• Task to carry out
Search the data for the string "Theorem" and copy each line in which it appears.

Saved entries
= = = =

(** *** Revocation *)

(** A handler whose lease was revoked neither sends nor gets an answer 200 any more. *)
Definition ended s (r : nat) h : Prop :=
  (∃ t, identity s = Some t ∧ r ∈ Provisioning.cancelled t) ∧
  ∃ h', handlers s !! r = Some h' ∧ sent h' = sent h ∧ (served h' = true → served h = true) ∧
    (answer h' = Some 200 → answer h = Some 200).

Lemma step_cancelled s a s' r t :
  step s a = Some s' → identity s = Some t → r ∈ Provisioning.cancelled t →
  ∃ t', identity s' = Some t' ∧ r ∈ Provisioning.cancelled t'.
Proof.
  intros Hs Ht Hr.
  assert (∀ r' h, moves json_Decode s r' h a = Some s' →
    ∃ t', identity s' = Some t' ∧ r ∈ Provisioning.cancelled t') as Hmove.
  { intros r' h (_ & h' & _ & _ & [Hid | (_ & t0 & Ht0 & Hid) ])%moves_follow; rewrite Hid.
    - by exists t.
    - eexists. split; [done|]. assert (t0 = t) as -> by congruence.
      unfold Provisioning.finish. by destruct (Provisioning.active t !! h_deviceID h). }
  destruct a; cbn in Hs; try (destruct (handlers s !! r0) as [h|]; [|done]; by eapply Hmove).
  - destruct (handlers s !! r0); [done|]. injection Hs as <-. unfold arrive, Provisioning.Start.
    rewrite Ht. repeat case_match; simplify_eq/=; eauto; eexists; (split; [done|]); cbn; set_solver.
  - injection Hs as <-. unfold ReconcileIdentity. rewrite Ht. cbn. eexists. split; [done|].
    cbn. set_solver.
Qed.

Lemma ended_step s a s' r h : ended s r h → step s a = Some s' → ended s' r h.
Proof.
  intros [(t & Ht & Hr) (h1 & Hh & Hsent & Hserved & Ha)] Hs.
  destruct (step_cancelled _ _ _ _ _ Hs Ht Hr) as (t' & Ht' & Hr').
  split; [by exists t'|]. clear t' Ht' Hr'.
  assert (∀ r' h2, handlers s !! r' = Some h2 → moves json_Decode s r' h2 a = Some s' →
    ∃ h', handlers s' !! r = Some h' ∧ sent h' = sent h ∧ (served h' = true → served h = true) ∧
      (answer h' = Some 200 → answer h = Some 200)) as Hmove.
  { intros r' h2 Hr2 (_ & h' & -> & [_ Hf] & _)%moves_follow.
    destruct (decide (r' = r)) as [->|Hne].
    - simplify_eq. exists h'. rewrite lookup_insert_eq. destruct (Hf t Ht Hr) as (E1 & E2 & E3).
      split_and!; [done|congruence|auto..].
    - exists h1. by rewrite lookup_insert_ne. }
  destruct a; cbn in Hs; try (destruct (handlers s !! r0) as [h2|] eqn:Hr2; [|done]; by eapply Hmove).
  - destruct (handlers s !! r0) eqn:Hr0; [done|]. injection Hs as <-. exists h1. split; [|done].
    unfold arrive. repeat case_match; cbn; rewrite lookup_insert_ne by congruence; done.
  - injection Hs as <-. exists h1. split; [|done]. unfold ReconcileIdentity. by rewrite Ht.
Qed.

Lemma ended_run s acts s' r h : ended s r h → run s acts = Some s' → ended s' r h.
Proof.
  revert s. induction acts as [|a acts IH]; intros s He; cbn; [by intros [= <-]|].
  destruct (step s a) as [s1|] eqn:Hs; [|done]. apply IH. by eapply ended_step.
Qed.

Lemma reconcile_ends s allowed r h t :
  leases_ok s → handlers s !! r = Some h → pc h ≠ Done → identity s = Some t →
  allowed (h_deviceID h) = false → ended (ReconcileIdentity allowed s).1 r h.
Proof.
  intros Hok Hr Hp Ht Hal. unfold ReconcileIdentity. rewrite Ht.
  destruct (Provisioning.Reconcile t allowed) as [t' revoked] eqn:Hrec.
  destruct (Provisioning.Reconcile_spec _ _ _ _ Hrec) as (_ & Hrev & Hsub).
  split; cbn; [|by exists h]. exists t'. split; [done|].
  destruct (Hok r h Hr t Ht Hp) as [(ls & Hls & Hin) | Hin].
  - apply Hsub, Hrev. eauto.
  - injection Hrec as <- _. cbn. set_solver.
Qed.

End runs.

(** ** What is served *)

Lemma New_fresh fs c v n authority tracked s :
  New fs c v n authority tracked = Some s →
  handlers s = ∅ ∧ catalog s = c ∧ verifier s = v ∧ PublicAuthority s = authority ∧
  (tracked = true ↔ is_Some (identity s)).
Proof.
  unfold New. guard H1. intros [= <-]. split_and!; try done. cbn.
  destruct tracked; split; try done; by intros [? ?].
Qed.

Lemma verified_release_token json_Decode v n1 n2 n3 header release image claims :
  Token.VerifyAuthorizationForRelease json_Decode v n1 n2 n3 header release image = Ok claims →
  Token.VerifyAuthorization json_Decode v n1 n2 n3 header = Ok claims ∧
  Token.ReleaseID claims = release ∧ Token.ImageSHA256 claims = image.
Proof.
  unfold Token.VerifyAuthorizationForRelease. guard H1.
  destruct (Token.VerifyAuthorization _ _ _ _ _ _) as [c|]; cbn; [|done].
  guard H2. intros [= <-]. split_bools. done.
Qed.

(** C12: in every interleaving of downloads, revocations and changes of the files on
    disk, a download that was answered 200 was asked for with a valid GET for the path
    of an image of the catalogue while the gate was open, with a token that the
    verifier accepted, and only after the file had been opened and found to have the
    size in the catalogue and the SHA-256 in the token, whose release is the one of the
    image. What it sends is read from that open file: every byte of the body was at its
    place in the file in a round of this download, the body is never longer than the size
    in the catalogue, and a download counted as served is exactly that long. So if nobody
    writes to the file after it was verified, the body is a prefix of the bytes with the
    token's SHA-256, and all of them once served. With an identity registry, the
    registry still allowed the device of the token after the image had been opened.
    A file that is changed in place between the check and the copy, which the service
    cannot see, is not covered; its directory must be mounted read-only. *)
Theorem served_image_is_the_tokens json_Decode fs c v n authority tracked s0 acts s r h :
  New fs c v n authority tracked = Some s0 → run json_Decode s0 acts = Some s →
  handlers s !! r = Some h → answer h = Some 200 →
  ∃ object data fs' n1 n2 n3 view request authorization claims,
    AArrive r true n1 n2 n3 view request ∈ acts ∧
    validDownloadRequest request authority = true ∧ Lookup c (Path request) = Some object ∧
    singleHeader request "Authorization" = Some authorization ∧
    Token.VerifyAuthorization json_Decode v n1 n2 n3 authorization = Ok claims ∧
    Token.DeviceID claims = h_deviceID h ∧ Token.ReleaseID claims = ReleaseID object ∧
    AOpen r fs' ∈ acts ∧ OpenVerified fs' object = Some data ∧
    blen data = ImageSize object ∧ hex_encode (Sum256 data) = Token.ImageSHA256 claims ∧
    (∀ i b, sent h !! i = Some b →
       ∃ content e, ARound r content e ∈ acts ∧ content !! i = Some b) ∧
    blen (sent h) ≤ ImageSize object ∧ (served h = true → blen (sent h) = ImageSize object) ∧
    ((∀ content e, ARound r content e ∈ acts → content = data) →
       sent h `prefix_of` data ∧ (served h = true → sent h = data)) ∧
    (tracked = true → ∃ view', ACheck r true view' ∈ acts ∧
       Provisioning.DeviceAllowed view' (h_deviceID h) = true).
Proof.
  intros Hnew Hrun Hr Ha. destruct (New_fresh _ _ _ _ _ _ _ Hnew) as (H0 & Ec & Ev & Ep & Ei).
  destruct (origin_inv_run json_Decode s0 acts s H0 Hrun) as [_ Hh]. specialize (Hh r h Hr).
  unfold handler_ok in Hh. destruct (h_object h) as [o|]; [|by destruct Hh as (_ & ? & _)].
  destruct Hh as [Hp [ [_ ?] | Hau] ]; [congruence|].
  assert (checked s0 acts r (h_deviceID h) ∧ (∃ data, opened acts r o data) ∧
    blen (sent h) ≤ ImageSize o ∧ from_file acts r (sent h) ∧
    (served h = true → blen (sent h) = ImageSize o)) as (Hck & [data Hop] & Hle & Hff & Hall).
  { unfold at_place, body_ok in Hp. destruct (pc h); destruct_and?; try congruence;
      try (destruct Hp as [ [? _] | [_ ?] ]; done). split_and!; try done; [by exists data|congruence]. }
  destruct Hau as (n1 & n2 & n3 & view & q & au & claims & Hin & Hv & Hsh & Hl & Hver & Hd & _).
  destruct Hop as (fs' & Hfs & Hopen).
  pose proof (OpenVerified_sound _ _ _ Hopen) as (Hlen & Hsha & _).
  rewrite Ev in Hver. apply verified_release_token in Hver as (Hver & Hrel & Himg).
  exists o, data, fs', n1, n2, n3, view, q, au, claims. rewrite <- Ec, <- Ep.
  split_and!; try done; [congruence| |intros Htr%Ei; destruct Hck as (v' & Hin' & Hck); eauto].
  intros Hsame.
  assert (length (sent h) ≤ length data)%nat as Hshort by (unfold blen in *; lia).
  assert (sent h = take (length (sent h)) data) as Hpre.
  { apply (list_eq_same_length _ _ (length (sent h))); [by rewrite length_take_le|done|].
    intros i x y Hi Hx Hy. destruct (Hff i x Hx) as (content & e & Hc%Hsame & Hcx). subst.
    rewrite lookup_take_lt in Hy by done. congruence. }
  split; [rewrite Hpre; apply prefix_take|]. intros Hs. rewrite Hpre. apply take_ge.
  specialize (Hall Hs). unfold blen in *. lia.
Qed.

(** C33: once a reconciliation has found that the registry no longer allows the device of
    a download under way, no round of that download that starts later sends anything,
    and it neither gets an answer 200 nor counts as served if it had not before,
    whatever else happens. *)
Theorem revoked_download_stops json_Decode fs c v n authority s0 before allowed after s r h s' :
  New fs c v n authority true = Some s0 → run json_Decode s0 before = Some s →
  handlers s !! r = Some h → pc h ≠ Done → allowed (h_deviceID h) = false →
  run json_Decode s0 (before ++ AReconcile allowed :: after) = Some s' →
  ∃ h', handlers s' !! r = Some h' ∧ sent h' = sent h ∧
    (served h' = true → served h = true) ∧ (answer h' = Some 200 → answer h = Some 200).
Proof.
  intros Hnew Hrun Hr Hp Hal. rewrite origin_run_app, Hrun. cbn. intros Hrun'.
  destruct (New_fresh _ _ _ _ _ _ _ Hnew) as (H0 & _ & _ & _ & Ei).
  pose proof (leases_run json_Decode s0 before s H0 Hrun) as Hls.
  destruct (origin_run_config json_Decode s0 before s Hrun) as (_ & _ & _ & Hid).
  destruct (proj2 Hid (proj1 Ei eq_refl)) as [t Ht].
  eapply (ended_run json_Decode) in Hrun'; [|by eapply reconcile_ends]. by destruct Hrun' as [_ ?].
Qed.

= = = =

• Reply to the exercise
Theorem served_image_is_the_tokens json_Decode fs c v n authority tracked s0 acts s r h :
Theorem revoked_download_stops json_Decode fs c v n authority s0 before allowed after s r h s' :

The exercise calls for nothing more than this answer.